• [Exercise] Only the lines from the start of the entries up to and including the line with "Proof. unfold lerp." should be written out, exactly as they stand.
-- Opening Marker --
Lemma count_below_upper (arr : list Q) (k : nat) (thr : Q) :
  (forall j y, k <= j -> arr !! j = Some y -> (thr <= y)%Q) ->
  count_below thr arr <= k.
Proof.
  intros Hge. rewrite <- (take_drop k arr), count_below_app.
  rewrite (count_below_none thr (drop k arr)).
  - pose proof (count_below_le_length thr (take k arr)) as Hle.
    rewrite length_take in Hle. lia.
  - apply Forall_lookup. intros j y Hj. rewrite lookup_drop in Hj.
    apply (Hge (k + j)); [lia|exact Hj].
Qed.

Lemma count_below_lower (arr : list Q) (k : nat) (thr : Q) :
  k <= length arr ->
  (forall j y, j < k -> arr !! j = Some y -> (y < thr)%Q) ->
  k <= count_below thr arr.
Proof.
  intros Hk Hlt. rewrite <- (take_drop k arr), count_below_app.
  rewrite (count_below_all thr (take k arr)).
  - rewrite length_take. lia.
  - apply Forall_lookup. intros j y Hj.
    pose proof (lookup_lt_Some _ _ _ Hj) as Hjk. rewrite length_take in Hjk.
    rewrite lookup_take_lt in Hj by lia. apply (Hlt j); [lia|exact Hj].
Qed.

Lemma lerp_eq (a b t : Q) : (lerp a b t == a + (b - a) * t)%Q.
Proof. unfold lerp. destruct (Qle_bool (1 # 2) t); ring. Qed.

Lemma rank_bounds (n : nat) (p : Q) :
  1 <= n -> (0 < p)%Q -> (p < 1)%Q ->
  (0 <= Qfloor (rank n p))%Z /\
  (Qfloor (rank n p) <= Z.of_nat n - 1)%Z /\
  (0 <= rank n p - inject_Z (Qfloor (rank n p)))%Q /\
  (rank n p - inject_Z (Qfloor (rank n p)) < 1)%Q /\
  ((0 < rank n p - inject_Z (Qfloor (rank n p)))%Q ->
   (Qfloor (rank n p) + 1 <= Z.of_nat n - 1)%Z).
Proof.
  intros Hn Hp0 Hp1. unfold rank.
  set (m := (Z.of_nat n - 1)%Z).
  assert (Hm : (0 <= inject_Z m)%Q).
  { change 0%Q with (inject_Z 0). rewrite <- Zle_Qle. lia. }
  set (v := (p * inject_Z m)%Q).
  assert (Hv0 : (0 <= v)%Q) by (unfold v; nra).
  assert (Hv1 : (v <= inject_Z m)%Q) by (unfold v; nra).
  pose proof (Qfloor_le v) as Hfl. pose proof (Qlt_floor v) as Hfu.
  rewrite inject_Z_plus in Hfu. change (inject_Z 1) with 1%Q in Hfu.
  split.
  { pose proof (Qfloor_resp_le _ _ Hv0) as H0. exact H0. }
  split.
  { pose proof (Qfloor_resp_le _ _ Hv1) as H1. by rewrite Qfloor_Z in H1. }
  split; [lra|]. split; [lra|].
  intros Hg.
  assert (Hmpos : (0 < inject_Z m)%Q).
  { apply Qle_lteq in Hm as [Hlt|Heq]; [exact Hlt|].
    exfalso. assert (Hvz : (v == 0)%Q) by (unfold v; rewrite <- Heq; ring).
    assert (Hfz : Qfloor v = 0%Z) by (rewrite Hvz; reflexivity).
    rewrite Hfz in Hg. change (inject_Z 0) with 0%Q in Hg. lra. }
  assert (Hlt : (inject_Z (Qfloor v) < inject_Z m)%Q) by (unfold v in *; nra).
  rewrite <- Zlt_Qlt in Hlt. lia.
Qed.

Lemma np_percentile_value (S : list Q) (p : Q) :
  S <> [] -> (0 < p)%Q -> (p < 1)%Q ->
  let v := rank (length S) p in
  let lo := Z.to_nat (Qfloor v) in
  exists x_lo x_hi thr,
    np_sort S !! lo = Some x_lo /\
    np_sort S !! Nat.min (lo + 1) (length S - 1) = Some x_hi /\
    np_percentile S (p * 100) = inr thr /\
    (thr == x_lo + (x_hi - x_lo) * (v - inject_Z (Qfloor v)))%Q.
Proof.
  intros HS Hp0 Hp1. cbn zeta.
  pose proof (np_sort_length S) as Hlen.
  assert (Hn : 1 <= length S) by (destruct S; [congruence|cbn; lia]).
  destruct (rank_bounds (length S) p Hn Hp0 Hp1) as (Hf0 & Hf1 & _).
  set (v := rank (length S) p) in *. set (lo := Z.to_nat (Qfloor v)).
  assert (Hlo : lo < length (np_sort S)) by lia.
  assert (Hhi : Nat.min (lo + 1) (length S - 1) < length (np_sort S)) by lia.
  destruct (lookup_lt_is_Some_2 _ _ Hlo) as [x_lo Hxlo].
  destruct (lookup_lt_is_Some_2 _ _ Hhi) as [x_hi Hxhi].
  exists x_lo, x_hi. unfold np_percentile.
  assert (Hrange : negb (Qle_bool 0 (p * 100) && Qle_bool (p * 100) 100) = false).
  { apply negb_false_iff, andb_true_iff.
    split; apply Qle_bool_iff; lra. }
  rewrite Hrange.
  assert (Hv : (p * 100 / 100 * inject_Z (Z.of_nat (length (np_sort S)) - 1) == v)%Q).
  { rewrite Hlen. unfold v, rank. field. }
  assert (Hfl : Qfloor (p * 100 / 100 * inject_Z (Z.of_nat (length (np_sort S)) - 1))
                = Qfloor v) by (by rewrite Hv).
  rewrite Hfl. fold lo. rewrite Hlen.
  destruct (np_sort S) as [|x0 arr] eqn:E; [cbn in Hlo; lia|].
  eexists. split; [exact Hxlo|]. split; [exact Hxhi|].
  split; [reflexivity|].
  rewrite lerp_eq, !nth_lookup, Hxlo, Hxhi. cbn [default from_option id].
  unfold v, rank. field.
Qed.

Lemma distinct_scores_sort (S : list Q) :
  distinct_scores S -> distinct_scores (np_sort S).
Proof. unfold distinct_scores. by rewrite np_sort_perm. Qed.

Lemma Q_of_nat_le (a b : nat) :
  a <= b -> (inject_Z (Z.of_nat a) <= inject_Z (Z.of_nat b))%Q.
Proof. intros Hab. rewrite <- Zle_Qle. lia. Qed.

(** The percentile against the wording of the specification, and the number
    of scores strictly below it. *)
Lemma percentile_properties (S : list Q) (p thr : Q) :
  S <> [] -> (0 < p)%Q -> (p < 1)%Q ->
  np_percentile S (p * 100) = inr thr ->
  (thr == calibrate_spec S p)%Q /\
  (inject_Z (Z.of_nat (count_below thr S)) < rank (length S) p + 1)%Q /\
  (distinct_scores S ->
   (rank (length S) p <= inject_Z (Z.of_nat (count_below thr S)))%Q).
Proof.
  intros HS Hp0 Hp1 Hperc.
  destruct (np_percentile_value S p HS Hp0 Hp1)
    as (x_lo & x_hi & thr' & Hlo & Hhi & Hperc' & Hthr).
  rewrite Hperc in Hperc'. injection Hperc' as <-.
  assert (Hn : 1 <= length S) by (destruct S; [congruence|cbn; lia]).
  destruct (rank_bounds (length S) p Hn Hp0 Hp1) as (Hf0 & Hf1 & Hg0 & Hg1 & Hgpos).
  pose proof (np_sort_sorted S) as Hsorted.
  pose proof (np_sort_length S) as Hlen.
  set (v := rank (length S) p) in *.
  set (lo := Z.to_nat (Qfloor v)) in *.
  set (g := (v - inject_Z (Qfloor v))%Q) in *.
  assert (Hlo_le : lo <= length S - 1) by lia.
  assert (Hlohi : (x_lo <= x_hi)%Q).
  { apply (sorted_lookup_le (np_sort S) lo (Nat.min (lo + 1) (length S - 1)));
      [assumption|lia|assumption..]. }
  assert (HloQ : inject_Z (Z.of_nat lo) = inject_Z (Qfloor v)).
  { unfold lo. by rewrite Z2Nat.id. }
  rewrite <- (count_below_perm thr _ _ (np_sort_perm S)).
  split.
  { unfold calibrate_spec. cbn zeta. rewrite Hlen. fold (rank (length S) p).
    fold v. fold lo. fold g.
    rewrite (nth_lookup (np_sort S) lo), Hlo. cbn [default from_option id].
    rewrite Hthr.
    destruct (decide (lo + 1 <= length S - 1)) as [Hle|Hgt].
    - rewrite Nat.min_l in Hhi by exact Hle.
      rewrite (nth_lookup (np_sort S) (lo + 1)), Hhi. cbn [default from_option id].
      ring.
    - rewrite Nat.min_r in Hhi by lia.
      replace (length S - 1) with lo in Hhi by lia.
      rewrite Hlo in Hhi. injection Hhi as <-.
      rewrite (nth_lookup (np_sort S) (lo + 1)).
      rewrite lookup_ge_None_2 by lia. cbn [default from_option id]. ring. }
  destruct (Qlt_le_dec 0 g) as [Hpos|Hzero].
  - (* the rank falls strictly between two order statistics *)
    specialize (Hgpos Hpos).
    rewrite Nat.min_l in Hhi by lia.
    assert (Hthr_hi : (thr <= x_hi)%Q) by (rewrite Hthr; nra).
    split.
    + assert (Hc : count_below thr (np_sort S) <= lo + 1).
      { apply count_below_upper. intros j y Hj Hy.
        pose proof (sorted_lookup_le _ _ _ _ _ Hsorted Hj Hhi Hy). lra. }
      apply Q_of_nat_le in Hc.
      rewrite Nat2Z.inj_add, inject_Z_plus, HloQ in Hc.
      change (inject_Z (Z.of_nat 1)) with 1%Q in Hc. unfold g in Hpos. lra.
    + intros Hd. apply distinct_scores_sort in Hd.
      assert (Hstrict : (x_lo < x_hi)%Q).
      { apply (sorted_lookup_lt (np_sort S) lo (lo + 1));
          [assumption|assumption|lia|assumption..]. }
      assert (Hthr_lo : (x_lo < thr)%Q) by (rewrite Hthr; nra).
      assert (Hc : lo + 1 <= count_below thr (np_sort S)).
      { apply count_below_lower; [lia|]. intros j y Hj Hy.
        pose proof (sorted_lookup_le _ j lo y x_lo Hsorted ltac:(lia) Hy Hlo).
        lra. }
      apply Q_of_nat_le in Hc.
      rewrite Nat2Z.inj_add, inject_Z_plus, HloQ in Hc.
      change (inject_Z (Z.of_nat 1)) with 1%Q in Hc. unfold g in Hg1. lra.
  - (* the rank is an order statistic *)
    assert (Hgz : (g == 0)%Q) by lra.
    assert (Hthr_lo : (thr == x_lo)%Q) by (rewrite Hthr, Hgz; ring).
    split.
    + assert (Hc : count_below thr (np_sort S) <= lo).
      { apply count_below_upper. intros j y Hj Hy.
        pose proof (sorted_lookup_le _ _ _ _ _ Hsorted Hj Hlo Hy). lra. }
      apply Q_of_nat_le in Hc. rewrite HloQ in Hc. unfold g in Hg0. lra.
    + intros Hd. apply distinct_scores_sort in Hd.
      assert (Hc : lo <= count_below thr (np_sort S)).
      { apply count_below_lower; [lia|]. intros j y Hj Hy.
        pose proof (sorted_lookup_lt _ j lo y x_lo Hsorted Hd Hj Hy Hlo). lra. }
      apply Q_of_nat_le in Hc. rewrite HloQ in Hc. unfold g in Hgz. lra.
Qed.

End Percentile.

Section Calibration.

Context `{Externals}.

Lemma np_percentile_nonempty (scores : list Q) (q thr : Q) :
  np_percentile scores q = inr thr -> scores <> [].
Proof.
  intros Hp ->. unfold np_percentile in Hp.
  destruct (negb (Qle_bool 0 q && Qle_bool q 100)); discriminate.
Qed.

Lemma fraction_bounds (c n : nat) (p : Q) :
  1 <= n -> (0 < p)%Q -> (p < 1)%Q ->
  ((inject_Z (Z.of_nat c) < rank n p + 1)%Q ->
   (inject_Z (Z.of_nat c) / inject_Z (Z.of_nat n)
    < p + 1 / inject_Z (Z.of_nat n))%Q) /\
  ((inject_Z (Z.of_nat c) < rank n p + 1)%Q ->
   (rank n p <= inject_Z (Z.of_nat c))%Q ->
   (Qabs (inject_Z (Z.of_nat c) / inject_Z (Z.of_nat n) - p)
    < 1 / inject_Z (Z.of_nat n))%Q).
Proof.
  intros Hn Hp0 Hp1. unfold rank.
  rewrite <- (Z.add_opp_r (Z.of_nat n)), inject_Z_plus.
  change (inject_Z (- (1))) with (- (1))%Q.
  set (C := inject_Z (Z.of_nat c)). set (N := inject_Z (Z.of_nat n)).
  assert (HN : (1 <= N)%Q).
  { unfold N. change 1%Q with (inject_Z 1). rewrite <- Zle_Qle. lia. }
  assert (Hinv : (0 < / N)%Q) by (apply Qinv_lt_0_compat; lra).
  assert (HNinv : (N * / N == 1)%Q) by (apply Qmult_inv_r; lra).
  unfold Qdiv. split.
  - intros Hup. nra.
  - intros Hup Hlow. apply Qabs_Qlt_condition. split; nra.
Qed.

(** C6, as the code has it.  When [train] returns with a contamination [p]
    in (0,1): the stored threshold is the one value [np.percentile] gives
    for the decision scores of the training matrix at [p * 100]; the scores
    are not empty; the threshold equals the [p*100]-th percentile by linear
    interpolation between order statistics; the fraction of training scores
    strictly below it is less than [p + 1/n]; and when the training scores
    are pairwise different this fraction is within [1/n] of [p]. *)
Theorem threshold_calibration (cfg : Config) (df : DataFrame)
    (artefact : Artefact) (encoders : gmap string LabelEncoder) :
  train cfg df = inr (artefact, encoders) ->
  (0 < CONTAMINATION cfg)%Q -> (CONTAMINATION cfg < 1)%Q ->
  exists X scores,
    engineer_features df = inr (X, encoders) /\
    forest_fit cfg X = inr (art_model artefact) /\
    decision_function (art_model artefact) X = inr scores /\
    scores <> [] /\
    np_percentile scores (CONTAMINATION cfg * 100) = inr (art_threshold artefact) /\
    (art_threshold artefact == calibrate_spec scores (CONTAMINATION cfg))%Q /\
    (fraction_below (art_threshold artefact) scores
     < CONTAMINATION cfg + 1 / inject_Z (Z.of_nat (length scores)))%Q /\
    (distinct_scores scores ->
     (Qabs (fraction_below (art_threshold artefact) scores - CONTAMINATION cfg)
      < 1 / inject_Z (Z.of_nat (length scores)))%Q).
Proof.
  intros Ht Hp0 Hp1.
  apply train_inr in Ht as (X & scores & HX & Hfit & Hs & Hperc & _ & _).
  pose proof (np_percentile_nonempty _ _ _ Hperc) as Hne.
  destruct (percentile_properties scores _ _ Hne Hp0 Hp1 Hperc)
    as (Hspec & Hup & Hlow).
  assert (Hn : 1 <= length scores) by (destruct scores; [congruence|cbn; lia]).
  destruct (fraction_bounds (count_below (art_threshold artefact) scores)
              (length scores) (CONTAMINATION cfg) Hn Hp0 Hp1) as [Hf1 Hf2].
  exists X, scores. unfold fraction_below. auto 10.
Qed.

End Calibration.

(** ** Running the code on examples *)

Example example_train_runs :
  train (H := plain_externals) example_config example_frame
  = inr (example_artefact, example_trained.2).
Proof. vm_compute. reflexivity. Qed.

Example example_feature_cols :
  art_feature_cols example_artefact = feature_cols_of_training.
Proof. vm_compute. reflexivity. Qed.

Example example_labels :
  label <$> example_results = [NORMAL; ERROR; NORMAL].
Proof. vm_compute. reflexivity. Qed.


Example example_threshold : (art_threshold example_artefact == 0)%Q.
Proof. vm_compute. reflexivity. Qed.

Example float_of_int_examples :
  float_of_int (2 ^ 53 + 1) = Some (2 ^ 53)%Z /\
  float_of_int (2 ^ 53 + 3) = Some (2 ^ 53 + 4)%Z /\
  float_of_int (2 ^ 1024 - 2 ^ 970 - 1) = Some (2 ^ 1024 - 2 ^ 971)%Z /\
  float_of_int (2 ^ 1024 - 2 ^ 970) = None /\
  float_of_int (- (2 ^ 1024 - 2 ^ 970)) = None.
Proof. repeat split; vm_compute; reflexivity. Qed.

Example py_len_examples :
  py_len "Pens" = 4%nat /\
  String.length "Büro" = 5%nat /\ py_len "Büro" = 4%nat.
Proof. repeat split; vm_compute; reflexivity. Qed.

(** ** Confidence *)

Lemma np_clip_unit (x : Q) :
  (0 <= np_clip x 0 1)%Q /\ (np_clip x 0 1 <= 1)%Q /\
  ((x <= 0)%Q -> (np_clip x 0 1 == 0)%Q) /\
  ((0 <= x)%Q -> (x <= 1)%Q -> (np_clip x 0 1 == x)%Q) /\
  ((1 <= x)%Q -> (np_clip x 0 1 == 1)%Q).
Proof.
  unfold np_clip.
  destruct (Qle_bool x 0) eqn:E0.
  - apply Qle_bool_iff in E0.
    destruct (Qle_bool 1 0) eqn:E1; [apply Qle_bool_iff in E1; lra|].
    repeat split; intros; lra.
  - assert (H0 : ~ (x <= 0)%Q) by (rewrite <- Qle_bool_iff; congruence).
    destruct (Qle_bool 1 x) eqn:E1.
    + apply Qle_bool_iff in E1. repeat split; intros; lra.
    + assert (H1 : ~ (1 <= x)%Q) by (rewrite <- Qle_bool_iff; congruence).
      repeat split; intros; lra.
Qed.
-- Closing Marker --
• [Solution to the problem]
Lemma count_below_upper (arr : list Q) (k : nat) (thr : Q) :
  (forall j y, k <= j -> arr !! j = Some y -> (thr <= y)%Q) ->
  count_below thr arr <= k.
Proof.
  intros Hge. rewrite <- (take_drop k arr), count_below_app.
  rewrite (count_below_none thr (drop k arr)).
  - pose proof (count_below_le_length thr (take k arr)) as Hle.
    rewrite length_take in Hle. lia.
  - apply Forall_lookup. intros j y Hj. rewrite lookup_drop in Hj.
    apply (Hge (k + j)); [lia|exact Hj].
Qed.

Lemma count_below_lower (arr : list Q) (k : nat) (thr : Q) :
  k <= length arr ->
  (forall j y, j < k -> arr !! j = Some y -> (y < thr)%Q) ->
  k <= count_below thr arr.
Proof.
  intros Hk Hlt. rewrite <- (take_drop k arr), count_below_app.
  rewrite (count_below_all thr (take k arr)).
  - rewrite length_take. lia.
  - apply Forall_lookup. intros j y Hj.
    pose proof (lookup_lt_Some _ _ _ Hj) as Hjk. rewrite length_take in Hjk.
    rewrite lookup_take_lt in Hj by lia. apply (Hlt j); [lia|exact Hj].
Qed.

Lemma lerp_eq (a b t : Q) : (lerp a b t == a + (b - a) * t)%Q.
Proof. unfold lerp. destruct (Qle_bool (1 # 2) t); ring. Qed.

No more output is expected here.